TASK GOAL
Return, word for word, only the lines of the data below that lie between the line with "destruct (Readme.remove_query_gaps (r" and the line with "sequence as long", those two lines included.

Start of RECORDS FOR THIS EXERCISE

(** User 3 owns rooms 10, 11, 13, 14 and 15; of these only 10 and 14 are
    active rooms of an active application of mode 5.  Room 10 has a link
    without agent and a link to agent 7; room 14 has a link to agent 5, a link
    to an agent that does not exist, and a link with a negative agent id. *)
Definition demo : database := {|
  chatrooms := [room 10 3 100 1; room 11 3 101 1; room 12 4 100 1;
                room 13 3 100 0; room 14 3 100 1; room 15 3 999 1];
  apps := [app 100 1 5 "alpha"; app 101 1 2 "beta"];
  agents := [ {| ag_id := 5; ag_app_id := 100; ag_obligations := "reviewer" |};
              {| ag_id := 7; ag_app_id := 100; ag_obligations := "writer" |} ];
  chatroom_agent_relation :=
    [ {| rl_id := 1; rl_chatroom_id := 10; rl_agent_id := 0 |};
      {| rl_id := 2; rl_chatroom_id := 10; rl_agent_id := 7 |};
      {| rl_id := 3; rl_chatroom_id := 14; rl_agent_id := 5 |};
      {| rl_id := 4; rl_chatroom_id := 14; rl_agent_id := 8 |};
      {| rl_id := 5; rl_chatroom_id := 14; rl_agent_id := -2 |} ];
  app_runs :=
    [ {| rn_id := 1; rn_chatroom_id := 10; rn_created_time := 50 |};
      {| rn_id := 2; rn_chatroom_id := 14; rn_created_time := 70 |};
      {| rn_id := 3; rn_chatroom_id := 10; rn_created_time := 90 |};
      {| rn_id := 4; rn_chatroom_id := 12; rn_created_time := 95 |} ]
|}.


(** A stand-in for the agent list helper of the relation model. *)
Definition demo_agents (chatroom_id : value) : res value :=
  Ok (VList [chatroom_id]).

(** A query layer whose raw query fails. *)
Definition broken_query : QueryLayer := {|
  select_one := λ _ _, Ok VNone;
  select := λ _ _, Ok [];
  execute_query := λ _, Raise (DatabaseError "connection lost");
  show_chatroom_agent := λ _, Ok (VList [])
|}.

(** A query layer whose agent list helper fails. *)
Definition broken_agents : QueryLayer :=
  spec_store demo (λ _, Raise (DatabaseError "connection lost")) Refuses.

(** The first page of the rooms of user 3, ten rooms a page. *)
Definition demo_page : value :=
  Eval vm_compute in
    match all_chat_room_list (store := spec_store demo demo_agents Refuses) 1 10 3 "" with
    | Ok v => v
    | Raise _ => VNone
    end.

End Examples.
Import Examples.

(* ===================================================================== *)
(** ** Further readings of the results *)
(* ===================================================================== *)

(** The query of [search_agent_id], named. *)
Definition agent_id_query (agent_id : Z) : query := {|
  q_columns := [Col "id"];
  q_aggregates := []; q_joins := [];
  q_conditions := [Cond "id" OpEq (VInt agent_id)];
  q_order_by := None; q_limit := None; q_offset := None |}.

(** What [search_agent_id] answers for an agent it finds. *)
Definition found : value := VDict [("status", VInt 1)].

(** The rooms on one page of [all_chat_room_list]; none when the call
    raises. *)
Definition page_items {store : QueryLayer} (page_size uid : Z) (name : string)
    (page : nat) : list value :=
  match all_chat_room_list (Z.of_nat page) page_size uid name with
  | Ok v => items v
  | Raise _ => []
  end.

(** The count query and the page query of [all_chat_room_list], as the method
    sends them to the query layer. *)
Definition sent_count_query (uid : Z) (name : string) : query :=
  count_query (list_conditions uid name).

Definition sent_page_query (page page_size uid : Z) (name : string) : query :=
  page_query (list_conditions uid name) page page_size.

(** The small database with one more agent, whose application does not
    exist, linked to room 10. *)
Definition demo_orphan : database := {|
  chatrooms := chatrooms demo;
  apps := apps demo;
  agents := {| ag_id := 9; ag_app_id := 555; ag_obligations := "guest" |}
            :: agents demo;
  chatroom_agent_relation :=
    {| rl_id := 6; rl_chatroom_id := 10; rl_agent_id := 9 |}
    :: chatroom_agent_relation demo;
  app_runs := app_runs demo
|}.
Lemma short_record_misses_column (query_seq seq : str) :
  length seq < non_gap_count query_seq →
  ∃ i, i ∈ Readme.non_gap_positions query_seq ∧ length seq ≤ i.
Proof.
  rewrite <- length_non_gap_positions. intros Hlen.
  destruct (lookup_lt_is_Some_2 _ _ Hlen) as [i Hi]. exists i. split.
  - by eapply list_elem_of_lookup_2.
  - change (0 + length seq ≤ i).
    eapply ascending_lookup_ge; [apply non_gap_positions_sorted | | done].
    apply Forall_forall. lia.
Qed.

(** ** [convert_a3m_to_a2m] after the converter has run *)

Lemma convert_a3m_to_a2m_after REFORMAT_PL subprocess_run a3m_file a2m_file
    (fs fs' : gmap string str) content :
  subprocess_run [REFORMAT_PL; "a3m"; "a2m"; a3m_file; a2m_file]%string fs
    = (Ok tt, fs') →
  fs' !! a2m_file = Some content →
  Readme.convert_a3m_to_a2m REFORMAT_PL subprocess_run a3m_file a2m_file fs
  = match Readme.read_a2m_lines (Py.file_lines content) with
    | [] => (Ok tt, fs')
    | r :: rest =>
        match Readme.remove_query_gaps (r :: rest) with
        | Ok [] => (Raise IndexError, fs')
        | Ok (r' :: rest') =>
            (Ok tt, <[a2m_file := Readme.write_a2m_text (r' :: rest')]> fs')
        | Raise e => (Raise e, fs')
        end
    end.
Proof.
  intros Hrun Hfile.
  unfold Readme.convert_a3m_to_a2m, mbind, io_bind, Readme.read_a2m.
  rewrite Hrun, Hfile.
  destruct (Readme.read_a2m_lines _) as [|r rest]; [done|].
  unfold lift.
  destruct (Readme.remove_query_gaps (r :: rest)) as [[|r' rest']|e];
    reflexivity.
Qed.

(** * The filter: [remove_query_gaps] *)

(** C1. Whenever [remove_query_gaps] accepts a non-empty alignment, no
    record misses a retained column, and every record of the result has a
    sequence as long as the number of characters of the first (query)
    sequence that are neither ['.'] nor ['-']. *)
Theorem remove_query_gaps_length query_header query_seq rest out :
  Readme.remove_query_gaps ((query_header, query_seq) :: rest) = Ok out →
  (∀ r i, r ∈ (query_header, query_seq) :: rest →
          i ∈ Readme.non_gap_positions query_seq → i < length r.2)
  ∧ Forall (λ r', length r'.2 = non_gap_count query_seq) out.
Proof.
  intros Hout. split.
  - intros r i Hr Hi. destruct (decide (i < length r.2)) as [|Hge]; [done|].
    assert (Readme.remove_query_gaps ((query_header, query_seq) :: rest)
            = Raise IndexError) as Hraise
      by (apply remove_query_gaps_Raise; split; [done|]; exists r, i; auto with lia).
    congruence.
  - apply remove_query_gaps_Ok in Hout as H. apply Forall_forall. intros r' Hr'.
    apply list_elem_of_lookup in Hr' as [k Hk].
    destruct (Forall2_lookup_r _ _ _ _ _ H Hk) as (r & _ & _ & Hcols).
    apply Forall2_length in Hcols.
    by rewrite <- Hcols, length_non_gap_positions.
Qed.

Lemma remove_query_gaps_length_witness :
  Readme.remove_query_gaps [(py ">ref", py "AC-GT"); (py ">s1", py "AG-GA")]
    = Ok [(py ">ref", py "ACGT"); (py ">s1", py "AGGA")]
  ∧ Forall (λ r', length r'.2 = non_gap_count (py "AC-GT"))
           [(py ">ref", py "ACGT"); (py ">s1", py "AGGA")].
Proof.
  split; [reflexivity|].
  apply (remove_query_gaps_length (py ">ref") (py "AC-GT")
           [(py ">s1", py "AG-GA")]).
  reflexivity.
Defined.

(** C4. The retained columns are exactly the zero-based indices at which the
    query sequence has a character other than ['.'] and ['-'], in strictly
    ascending order; every output sequence is the input sequence read at
    these indices, in that order, hence the input with characters deleted
    and none moved. *)
Theorem retained_columns_ascending query_seq :
  StronglySorted lt (Readme.non_gap_positions query_seq)
  ∧ (∀ i, i ∈ Readme.non_gap_positions query_seq
          ↔ ∃ c, query_seq !! i = Some c ∧ c ≠ "."%char ∧ c ≠ "-"%char)
  ∧ (∀ query_header rest out,
       Readme.remove_query_gaps ((query_header, query_seq) :: rest) = Ok out →
       Forall2 (λ r r',
                  Forall2 (λ i c, r.2 !! i = Some c)
                          (Readme.non_gap_positions query_seq) r'.2
                  ∧ r'.2 `sublist_of` r.2)
               ((query_header, query_seq) :: rest) out).
Proof.
  split; [apply non_gap_positions_sorted|].
  split; [apply elem_of_non_gap_positions|].
  intros query_header rest out H%remove_query_gaps_Ok.
  eapply Forall2_impl; [exact H|]. intros r r' [_ Hcols]. split; [done|].
  eapply lookup_ascending_sublist; [apply non_gap_positions_sorted | done].
Qed.

Lemma retained_columns_ascending_witness :
  Readme.non_gap_positions (py "A.C-G") = [0; 2; 4]
  ∧ Forall2 (λ r r', Forall2 (λ i c, r.2 !! i = Some c)
                             (Readme.non_gap_positions (py "A.C-G")) r'.2
                     ∧ r'.2 `sublist_of` r.2)
            [(py ">ref", py "A.C-G"); (py ">s1", py "AXCXG")]
            [(py ">ref", py "ACG"); (py ">s1", py "ACG")].
Proof.
  split; [reflexivity|].
  apply (proj2 (proj2 (retained_columns_ascending (py "A.C-G")))
           (py ">ref") [(py ">s1", py "AXCXG")]).
  reflexivity.
Defined.

(** C6. When [remove_query_gaps] succeeds, its result has as many records
    as its argument, and the record at each index keeps the label of the
    input record at that index; only the sequences change. *)
Theorem remove_query_gaps_keeps_labels sequences out :
  Readme.remove_query_gaps sequences = Ok out →
  length out = length sequences
  ∧ Forall2 (λ r r', r'.1 = r.1) sequences out.
Proof.
  destruct sequences as [|[query_header query_seq] rest].
  - intros [= <-]. split; [done | constructor].
  - intros H%remove_query_gaps_Ok. split.
    + symmetry. by eapply Forall2_length.
    + eapply Forall2_impl; [exact H|]. by intros r r' [? _].
Qed.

End of RECORDS FOR THIS EXERCISE

SOLUTION BELOW
  destruct (Readme.remove_query_gaps (r :: rest)) as [[|r' rest']|e];
    reflexivity.
Qed.

(** * The filter: [remove_query_gaps] *)

(** C1. Whenever [remove_query_gaps] accepts a non-empty alignment, no
    record misses a retained column, and every record of the result has a
    sequence as long as the number of characters of the first (query)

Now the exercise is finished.